Генерал немедленно овладел и второй сопкой, после чего наша позиция представилась в следующем виде. Две сотни правого фланга поднялись до полугоры и там по возможности, закрепились. Центральную сопку занимал генерал с главными силами (4 сотни и артиллерия). В версте на юго-восток от «Генеральской» сопки, на круглой сопочке находился наш левый фланг (2 сотни под командой начальника штаба отряда полковника Торновского). Китайцы имели большое преимущество в огне на обоих флангах. На правом нашем фланге они владели гребнем горы и поэтому расстреливали, как им было угодно, дивизион прапорщика Степаненко. Позиция полковника Торновского, на которой не было никаких укрытий со стороны гаминов, обстреливались ими артиллерийским и пулеметным огнем с дистанции 1400–1500 шагов. Силы противника исчислялись приблизительно в 6000 солдат, из которых 2000 принадлежали к коннице. С ними ехало до двух тысяч ургинских и маймаченских (из-под Кяхты) купцов и чиновников. Гамины имели до 30 пулеметов и 12 орудий, тогда как мы располагали лишь двумя горными орудиями, потому что к двум французским пушкам у нас не было ни одного снаряда соответствующего калибра.

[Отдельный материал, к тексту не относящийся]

Definition getOrbitalReferenceFrame (position velocity : Vector3.t) : Frame :=
  let r := Vector3.normalize (Vector3.clone position) in
  let v := Vector3.normalize (Vector3.clone velocity) in
  let h := Vector3.normalize (Vector3.crossVectors r v) in
  let prograde := Vector3.normalize (Vector3.crossVectors h r) in
  {| radial := r; prograde := prograde; normal := h |}.

Definition convertDeltaV (deltaV_RSW position velocity : Vector3.t) : Vector3.t :=
  let frame := getOrbitalReferenceFrame position velocity in
  let deltaV := Vector3.zero in
  let deltaV := Vector3.addScaledVector deltaV (radial frame) (Vector3.x deltaV_RSW) in
  let deltaV := Vector3.addScaledVector deltaV (prograde frame) (Vector3.y deltaV_RSW) in
  let deltaV := Vector3.addScaledVector deltaV (normal frame) (Vector3.z deltaV_RSW) in
  deltaV.

Record Validation : Type := mkValidation {
  energyConserved : bool;
  energyError : num;
  keplerValid : bool;
  keplerError : num;
  overallValid : bool
}.

(** [validatePhysics(spacecraft)]: all it reads of the craft is its position,
    its velocity and its [getOrbitalElements()]. *)
Definition validatePhysics (position velocity : Vector3.t) : Validation :=
  let elements := Dynamics.getOrbitalElements position velocity in
  let position := Vector3.clone position in
  let velocity := Vector3.clone velocity in
  let r := Vector3.length position * AU_TO_KM in
  let v := Vector3.length velocity in
  let mu := GRAVITATIONAL_PARAMETERS_sun / 1000000000 in
  let energy := (v * v) / 2 - mu / r in
  let expectedEnergy :=
    (- mu) / (2 * OrbitalMechanics.semiMajorAxis elements * AU_TO_KM) in
  let energyError :=
    Math_abs (energy - expectedEnergy) / Math_abs expectedEnergy in
  let predictedPeriod :=
    2 * Math_PI
    * Math_sqrt (Math_pow (OrbitalMechanics.semiMajorAxis elements * AU_TO_KM) 3 / mu)
    / 86400 in
  let keplerError :=
    Math_abs (predictedPeriod - OrbitalMechanics.period elements)
    / OrbitalMechanics.period elements in
  {| energyConserved := energyError <? Fin (1 / 100);
     energyError := energyError * 100;
     keplerValid := keplerError <? Fin (1 / 100);
     keplerError := keplerError * 100;
     overallValid := (energyError <? Fin (1 / 100)) && (keplerError <? Fin (1 / 100)) |}.
(** The body of [if st.button("Plan My Trip", ...)]. Returns the dict
    assigned to [st.session_state.user_input], [None] when the dates are
    turned down. *)
Definition plan_my_trip (start_date end_date : Z) (from_location destination : string)
    (num_people : Z) (traveler_type budget_level special_requests : string)
    : M (option UserInput) :=
  if end_date <=? start_date then
    emit (EvStError "End date must be after start date");;
    ret None
  else
    set_processing true;;
    ret (Some (mkUserInput (isoformat start_date) (isoformat end_date)
                           (end_date - start_date) from_location destination
                           num_people traveler_type budget_level special_requests)).

End Form.
End Assistant.

(** ** travel_crew.py *)

(** What running one task comes to: the task's [output.raw] ([None] when
    the task is left without output), or an exception. *)
Inductive TaskReply :=
| TaskOutput (raw : option string)
| TaskException (e : string).

(** What the GET of [get_ollama_models] comes to: an exception (raised by
    [requests.get], [raise_for_status], [json] or by a body that is no
    object), or the parsed body with its [models] entry ([None] when the
    key is absent), each model with its [name] ([None] when absent). *)
Inductive ModelsReply :=
| ModelsException (e : string)
| ModelsJson (models : option (list (option string))).

(** What the GET of [check_ollama_health] comes to. *)
Inductive HealthReply :=
| HealthRequestException (e : string)
| HealthOtherException (e : string)
| HealthStatus (status_code : Z).

Module Crew.
Section Pipeline.

(** The agent runtime: the outcome of the [n]-th task handed over. *)
Variable execute_task : nat -> Task -> TaskReply.

Definition OLLAMA_MODEL : string := "ollama/llama3.2:latest".

Definition create_agents (model : string) : Agent * Agent * Agent * Agent * Agent :=
  let agent_llm := model in
  let planner :=
    mkAgent "Senior Travel Planner"
      "Create personalized travel itineraries"
      "Expert travel planner with 20+ years experience crafting perfect schedules"
      agent_llm true in
  let experience :=
    mkAgent "Local Experience Specialist"
      "Recommend unique local experiences and cultural activities"
      "Cultural anthropologist and world traveler with deep local knowledge"
      agent_llm true in
  let recommendation :=
    mkAgent "Hospitality Concierge"
      "Suggest accommodations, transportation, and dining options"
      "Former five-star hotel manager with premium service connections"
      agent_llm true in
  let safety :=
    mkAgent "Travel Security Advisor"
      "Provide safety information and travel advisories"
      "Ex-government security specialist with 15 years in travel risk management"
      agent_llm true in
  let budget :=
    mkAgent "Travel Finance Manager"
      "Create budget estimates and packing suggestions"
      "Financial planner specializing in travel economics"
      agent_llm true in
  (planner, experience, recommendation, safety, budget).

Во второй день боя гамины произвели энергичные нажимы на наши фланги. Несколькими повторными атаками они сбили с сопки Торновского дивизион сотника Очирова (сменил раненого Торновского), несмотря на то, что он каждый час бросался в контратаку и, вообще, огрызался как зверь. Генерал не пытался поддержать Очирова, так как едва ли возможно было успешно защищать эту сопку, полого спускающуюся в сторону противника и не имеющую укрытия для самого чувствительного нерва конницы, ее коноводов. На правом фланге китайцы планомерно теснили наш дивизион. Но помощник командира 3-го полка, Генерального штаба подполковник Островский, привел туда еще одну сотню и решительными действиями восстановил первоначальное положение. Наступление темноты вновь, как и в первую ночь, прервало сражение и позволило отойти к обозу на отдых. Китайцы ночью не воевали.
Третий день боя, 2 апреля, начался в совершенно неблагоприятной для нас обстановке. Гамины обстреливали теперь артиллерийским и пулеметным огнем «Генеральскую» сопку и угрожающе накапливались против позиции Островского. Очень скоро предприимчивость китайцев дошла до такой дерзости, что их сотня напала на транспорт раненых, перевозившихся в обоз с «Генеральской» сопки. Правда, сотня эта удалилась в сторону сопки Торновского, не приняв атаки ординарцев штаба полка, но было неприятно, что конная часть противника безнаказанно прошла в тылу, вдоль всего нашего расположения.
При преследовании адъютант полка догнал и взял в плен китайского офицера, сидевшего на прекрасном, но престарелом «англо-арабе». Случай этот подтверждает правило о непригодности кровных лошадей в монгольских условиях. Наши «монголки» почти ничего не ели на протяжении двух суток (трава под «Генеральской» сопкой была вытоптана и прогрызена конями до земли) и, конечно, вместо воды похватали за это время лишь немного снега, но в ответственный момент они безотказно проскакали 5–6 верст и при этом показали достаточную резвость.